Handwashing by birth attendants before delivery reduces infant mortality by 19 percent.
“Our housekeeping staff is a key component in the operation,” said Jola Schraub of Durango Mountain Resort. “That’s where the collection begins.”
She said small hotels and motels possibly could collaborate by determining if they use the same brand of soap and perhaps make arrangements to pool their used bars for shipment, the cost of which is tax-deductible.
The Global Soap Project can’t reprocess different soaps in the same batch because of their chemical components, Schraub said.
Global Soap prefers a single large shipment instead of many small ones in order to have enough soap to reprocess, she said.
Lilly Dimling, the operations manager at the Global Soap Project, said any type of soap is accepted. But glycerine and oatmeal soaps are more difficult reprocess, she said.
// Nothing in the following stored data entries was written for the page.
Definition EvaluateRuntimeTrust (state : WorkloadLifecycleState) (activation : SignedWorkloadActivationReceipt)
    (lease : SignedRuntimeTrustLease) (currentRemote : option SignedRemoteAttestationDecision) (policy : RuntimeTrustEvaluationPolicy X)
    : IO X (result SignedRuntimeTrustDecision) :=
  now ← policy_now (te_Now policy);
  let state := NormalizeWorkloadLifecycleState state in
  match trust_evidence state activation lease currentRemote policy now with
  | Error err => mret (Error err)
  | Ok (activationDigest, leaseDigest, remoteDigest, (outcome, reasons)) =>
      try (randomToken 24) unwrapped (λ decisionID,
      let authorityID := TrimSpace (te_LifecycleAuthorityID policy) in
      if str_eqb authorityID "" then mret (Error (ErrNew "runtime trust lifecycle authority id is required"))
      else
        mret (SignRuntimeTrustDecision {|
          td_Version := RuntimeTrustDecisionVersion; td_DecisionID := decisionID; td_DeviceID := ls_DeviceID state;
          td_WorkloadID := ls_WorkloadID state; td_Generation := ls_Generation state; td_LifecycleEpoch := EffectiveLifecycleEpoch state;
          td_ActivationDigest := activationDigest; td_RuntimeLeaseDigest := leaseDigest;
          td_RuntimeLeaseEpoch := tl_LeaseEpoch (sg_Document lease); td_PolicyDigest := te_PolicyDigest policy;
          td_RemoteDecisionDigest := remoteDigest; td_TargetCgroup := filepath_Clean (ac_TargetCgroup (sg_Document activation));
          td_TargetCgroupID := ac_TargetCgroupID (sg_Document activation); td_Outcome := outcome; td_ReasonCodes := reasons;
          td_DecidedAt := utc now; td_AuthorityID := authorityID |} (te_LifecycleAuthorityKey policy)))
  end.
End Evaluate.

(** * Reconciling a revoked workload *)

(** The decision, the observation and the activation belong to the state. *)
Definition revocation_mismatch (state : WorkloadLifecycleState) (receipt : WorkloadActivationReceipt) (d : RuntimeTrustDecision)
    (obs : WorkloadRecoveryObservation) (activationDigest runtimeDigest : string) : bool :=
  differ (td_DeviceID d) (ls_DeviceID state) || differ (td_WorkloadID d) (ls_WorkloadID state) ||
  negb (td_Generation d =? ls_Generation state) || negb (td_LifecycleEpoch d =? EffectiveLifecycleEpoch state) ||
  differ (td_ActivationDigest d) activationDigest || negb (td_RuntimeLeaseEpoch d =? ls_RuntimeTrustEpoch state) ||
  differ (td_RuntimeLeaseDigest d) (ls_RuntimeTrustLeaseDigest state) || negb (td_TargetCgroupID d =? ac_TargetCgroupID receipt) ||
  negb (same_path (td_TargetCgroup d) (ac_TargetCgroup receipt)) || differ (ls_ActivationDigest state) activationDigest ||
  differ (ob_State obs) RecoveryObservationRuntimeTrustRevoked || differ (ob_RuntimeTrustDecisionDigest obs) runtimeDigest ||
  differ (ob_DeviceID obs) (ls_DeviceID state) || differ (ob_WorkloadID obs) (ls_WorkloadID state) ||
  negb (ob_Generation obs =? ls_Generation state) || differ (ob_ActivationID obs) (ac_ActivationID receipt) ||
  differ (ob_ActivationDigest obs) activationDigest || negb (ob_ProcessID obs =? ac_ProcessID receipt) ||
  negb (ob_ExpectedCgroupID obs =? ac_TargetCgroupID receipt) || negb (same_path (ob_ExpectedCgroup obs) (ac_TargetCgroup receipt)) ||
  negb (ob_ObservedCgroupID obs =? ac_TargetCgroupID receipt) || negb (same_path (ob_ObservedCgroup obs) (ac_TargetCgroup receipt)) ||
  Before (gt_instant (ob_ObservedAt obs)) (gt_instant (td_DecidedAt d)).

(** The process of the activation is the expected and the observed one. *)
Definition observes_process (receipt : WorkloadActivationReceipt) (obs : WorkloadRecoveryObservation) : bool :=
  is_v2 receipt &&
  match ac_ProcessIdentity receipt, ob_ExpectedProcessIdentity obs, ob_ObservedProcessIdentity obs with
  | Some identity, Some expected, Some observed => bool_decide (expected = identity) && bool_decide (observed = identity)
  | _, _, _ => false
  end.

Section Revoked.
Context `{!MapRange, !Ed25519} {X : Type} `{!GoWorld X}.

Definition revocation_evidence (state : WorkloadLifecycleState) (activation : SignedWorkloadActivationReceipt)
    (observation : SignedWorkloadRecoveryObservation) (runtimeDecision : SignedRuntimeTrustDecision)
    (hostAttestorPublicKey lifecycleAuthorityKey authorityID : string) : result (string * string) :=
  match
    ValidateWorkloadLifecycleState state ;;?
    guard_err (differ (ls_State state) LifecycleStateRunning) ErrReconciliationRejected ;;?
    guard_err (negb (is_private_key lifecycleAuthorityKey) || negb (is_public_key hostAttestorPublicKey))
      (ErrNew "runtime trust reconciliation keys are incomplete") ;;?
    guard_err (str_eqb authorityID "") (ErrNew "lifecycle authority id is required") ;;?
    VerifySignedRuntimeTrustDecision runtimeDecision (ed25519_Public lifecycleAuthorityKey) ;;?
    guard_err (differ (td_Outcome (sg_Document runtimeDecision)) RuntimeTrustRevoke) ErrRuntimeTrustRevokeRequired ;;?
    VerifySignedWorkloadActivationReceipt activation hostAttestorPublicKey ;;?
    VerifySignedWorkloadRecoveryObservation observation hostAttestorPublicKey
  with
  | Some err => Error err
  | None =>
      activationDigest ← SignedWorkloadActivationReceiptDigest activation;
      runtimeDigest ← SignedRuntimeTrustDecisionDigest runtimeDecision;
      observationDigest ← SignedWorkloadRecoveryObservationDigest observation;
      if revocation_mismatch state (sg_Document activation) (sg_Document runtimeDecision) (sg_Document observation) activationDigest
           runtimeDigest || negb (observes_process (sg_Document activation) (sg_Document observation))
      then Error ErrLifecycleInvalidLineage else Ok (activationDigest, observationDigest)
  end.

Definition EvaluateRuntimeTrustReconciliation (state : WorkloadLifecycleState) (activation : SignedWorkloadActivationReceipt)
    (observation : SignedWorkloadRecoveryObservation) (runtimeDecision : SignedRuntimeTrustDecision)
    (hostAttestorPublicKey lifecycleAuthorityKey lifecycleAuthorityID : string) (now : time)
    : IO X (result SignedWorkloadReconciliationDecision) :=
  now ← now_or now;
  let state := NormalizeWorkloadLifecycleState state in
  let authorityID := TrimSpace lifecycleAuthorityID in
  match revocation_evidence state activation observation runtimeDecision hostAttestorPublicKey lifecycleAuthorityKey authorityID with
  | Error err => mret (Error err)
  | Ok (activationDigest, observationDigest) =>
      try (randomToken 24) unwrapped (λ decisionID,
      mret (SignWorkloadReconciliationDecision (reconciliation_decision state activationDigest observationDigest ReconciliationQuarantine
        ["RUNTIME_TRUST_REVOKED"; "KERNEL_NETWORK_SCOPE_REVOKED"] (ob_ObservedAt (sg_Document observation)) now authorityID decisionID)
        lifecycleAuthorityKey))
  end.
End Revoked.

(** * Evidence that a lease expired *)

Definition RuntimeTrustExpiryEvidenceVersion : string := "aegis.ege/runtime-trust-expiry-evidence/v1".
Definition RuntimeExpiryProcessRunning : string := "MATCH_RUNNING".
Definition RuntimeExpiryProcessAbsent : string := "ABSENT".
Definition RuntimeExpiryProcessPIDReused : string := "PID_REUSED".
Definition RuntimeExpiryProcessCgroupMismatch : string := "CGROUP_MISMATCH".
Definition ErrRuntimeTrustDeadlineNotReached : error := ErrNew "runtime trust monotonic deadline has not been reached".
Definition ErrRuntimeTrustBootChanged : error := ErrNew "runtime trust boot identity changed".

Record RuntimeTrustExpiryEvidence : Type := {
  ee_Version : string; ee_EvidenceID : string; ee_DeviceID : string; ee_WorkloadID : string; ee_Generation : Z; ee_LifecycleEpoch : Z;
  ee_ActivationDigest : string; ee_RuntimeTrustLeaseDigest : string; ee_RuntimeTrustLeaseEpoch : Z; ee_RuntimeTrustExpiresAt : gotime;
  ee_RuntimeTrustBootIDHash : string; ee_RuntimeTrustInstalledBootNS : Z; ee_RuntimeTrustDeadlineBootNS : Z;
  ee_ObservedBootIDHash : string; ee_ObservedBootNS : Z; ee_TargetCgroup : string; ee_TargetCgroupID : Z; ee_ActionClass : Z;
  ee_KernelFenceBootIDHash : string; ee_KernelAuthorityTerm : Z; ee_KernelDecisionEpoch : Z; ee_KernelPreviousRevocationEpoch : Z;
  ee_KernelRevocationEpoch : Z; ee_ProcessID : Z; ee_ExpectedProcessIdentity : option LinuxProcessIdentity;
  ee_ObservedProcessIdentity : option LinuxProcessIdentity; ee_ObservedCgroup : string; ee_ObservedCgroupID : Z; ee_ProcessState : string;
  ee_ObservedAt : gotime }.

Definition expiry_json (e : RuntimeTrustExpiryEvidence) : result json :=
  expires ← gotime_json (ee_RuntimeTrustExpiresAt e); observed ← gotime_json (ee_ObservedAt e);
  Ok (object [string_field "version" (ee_Version e); string_field "evidence_id" (ee_EvidenceID e); string_field "device_id" (ee_DeviceID e);
    string_field "workload_id" (ee_WorkloadID e); number_field "generation" (ee_Generation e);
    number_field "lifecycle_epoch" (ee_LifecycleEpoch e); string_field "activation_digest" (ee_ActivationDigest e);
    string_field "runtime_trust_lease_digest" (ee_RuntimeTrustLeaseDigest e);
    number_field "runtime_trust_lease_epoch" (ee_RuntimeTrustLeaseEpoch e); ("runtime_trust_expires_at", Some expires);
    string_field "runtime_trust_boot_id_hash" (ee_RuntimeTrustBootIDHash e);
    number_field "runtime_trust_installed_boot_ns" (ee_RuntimeTrustInstalledBootNS e);
    number_field "runtime_trust_deadline_boot_ns" (ee_RuntimeTrustDeadlineBootNS e);
    string_field "observed_boot_id_hash" (ee_ObservedBootIDHash e); number_field "observed_boot_ns" (ee_ObservedBootNS e);
    string_field "target_cgroup" (ee_TargetCgroup e); number_field "target_cgroup_id" (ee_TargetCgroupID e);
    number_field "action_class" (ee_ActionClass e); string_field "kernel_fence_boot_id_hash" (ee_KernelFenceBootIDHash e);
    number_field "kernel_authority_term" (ee_KernelAuthorityTerm e); number_field "kernel_decision_epoch" (ee_KernelDecisionEpoch e);
    number_field "kernel_previous_revocation_epoch" (ee_KernelPreviousRevocationEpoch e);
    number_field "kernel_revocation_epoch" (ee_KernelRevocationEpoch e); number_field "process_id" (ee_ProcessID e);
    ("expected_process_identity", Some (default JNull (identity_json <$> ee_ExpectedProcessIdentity e)));
    ("observed_process_identity", identity_json <$> ee_ObservedProcessIdentity e);
    ("observed_cgroup", omit_string (ee_ObservedCgroup e)); ("observed_cgroup_id", omit_number (ee_ObservedCgroupID e));
    string_field "process_state" (ee_ProcessState e); ("observed_at", Some observed)]).
Definition state_struct : list (struct_field WorkloadLifecycleState) :=
  [on_field "version" ls_Version (λ x s, set_state_Version s x) decode_string;
   on_field "device_id" ls_DeviceID (λ x s, set_state_DeviceID s x) decode_string;
   on_field "workload_id" ls_WorkloadID (λ x s, set_state_WorkloadID s x) decode_string;
   on_field "generation" ls_Generation (λ x s, set_state_Generation s x) decode_uint64;
   on_field "lifecycle_epoch" ls_LifecycleEpoch (λ x s, set_state_LifecycleEpoch s x) decode_uint64;
   on_field "state" ls_State (λ x s, set_state_State s x) decode_string;
   on_field "activation_digest" ls_ActivationDigest (λ x s, set_state_ActivationDigest s x) decode_string;
   on_field "exit_digest" ls_ExitDigest (λ x s, set_state_ExitDigest s x) decode_string;
   on_field "recovery_digest" ls_RecoveryDigest (λ x s, set_state_RecoveryDigest s x) decode_string;
   on_field "runtime_trust_epoch" ls_RuntimeTrustEpoch (λ x s, set_state_RuntimeTrustEpoch s x) decode_uint64;
   on_field "runtime_trust_lease_digest" ls_RuntimeTrustLeaseDigest (λ x s, set_state_RuntimeTrustLeaseDigest s x) decode_string;
   on_field "runtime_trust_expires_at" ls_RuntimeTrustExpiresAt (λ x s, set_state_RuntimeTrustExpiresAt s x) decode_time;
   on_field "runtime_trust_boot_id_hash" ls_RuntimeTrustBootIDHash (λ x s, set_state_RuntimeTrustBootIDHash s x) decode_string;
   on_field "runtime_trust_installed_boot_ns" ls_RuntimeTrustInstalledBootNS (λ x s, set_state_RuntimeTrustInstalledBootNS s x) decode_uint64;
   on_field "runtime_trust_deadline_boot_ns" ls_RuntimeTrustDeadlineBootNS (λ x s, set_state_RuntimeTrustDeadlineBootNS s x) decode_uint64;
   on_field "restart_count_in_window" ls_RestartCountInWindow (λ x s, set_state_RestartCountInWindow s x) decode_uint32;
   on_field "restart_window_started_at" ls_RestartWindowStartedAt (λ x s, set_state_RestartWindowStartedAt s x) decode_time;
   on_field "updated_at" ls_UpdatedAt (λ x s, set_state_UpdatedAt s x) decode_time].

Definition zero_state : WorkloadLifecycleState :=
  Build_WorkloadLifecycleState "" "" "" 0 0 "" "" "" "" 0 "" (utc 0) "" 0 0 0 (utc 0) (utc 0).

(** [json.Unmarshal] into a state. *)
Definition decode_state : string → result WorkloadLifecycleState := Unmarshal state_struct zero_state.

(** A state that can be stored: its numbers fit their fields, its strings are
    valid UTF-8, its zones are whole minutes. *)
Definition state_strings (s : WorkloadLifecycleState) : list string :=
  [ls_Version s; ls_DeviceID s; ls_WorkloadID s; ls_State s; ls_ActivationDigest s; ls_ExitDigest s; ls_RecoveryDigest s;
   ls_RuntimeTrustLeaseDigest s; ls_RuntimeTrustBootIDHash s].
Definition state_numbers (s : WorkloadLifecycleState) : list Z :=
  [ls_Generation s; ls_LifecycleEpoch s; ls_RuntimeTrustEpoch s; ls_RuntimeTrustInstalledBootNS s; ls_RuntimeTrustDeadlineBootNS s].
Definition state_times (s : WorkloadLifecycleState) : list gotime :=
  [ls_RuntimeTrustExpiresAt s; ls_RestartWindowStartedAt s; ls_UpdatedAt s].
Dimling said soap is distributed through partnerships with nongovernmental organizations in the United States that have contact overseas.
Since June 2009 when shipments began, soap has gone to 23 countries in Asia, Africa and Central and South America. Haiti and Kenya have been repeat recipients, she said.
The project has been successful because it has a human side, Derreck Kayongo said. It’s not simply another enterprise.
Kayongo said that housekeepers in hotels are often from distressed places such as Africa, Eastern Europe and Latin America.
Involvement in recycling soap gives them a sense of accomplishment and the knowledge that the discarded soap bars they collect may find their way back home.
“Cooperation in a social enterprise like ours equals a solution,” Kayongo said.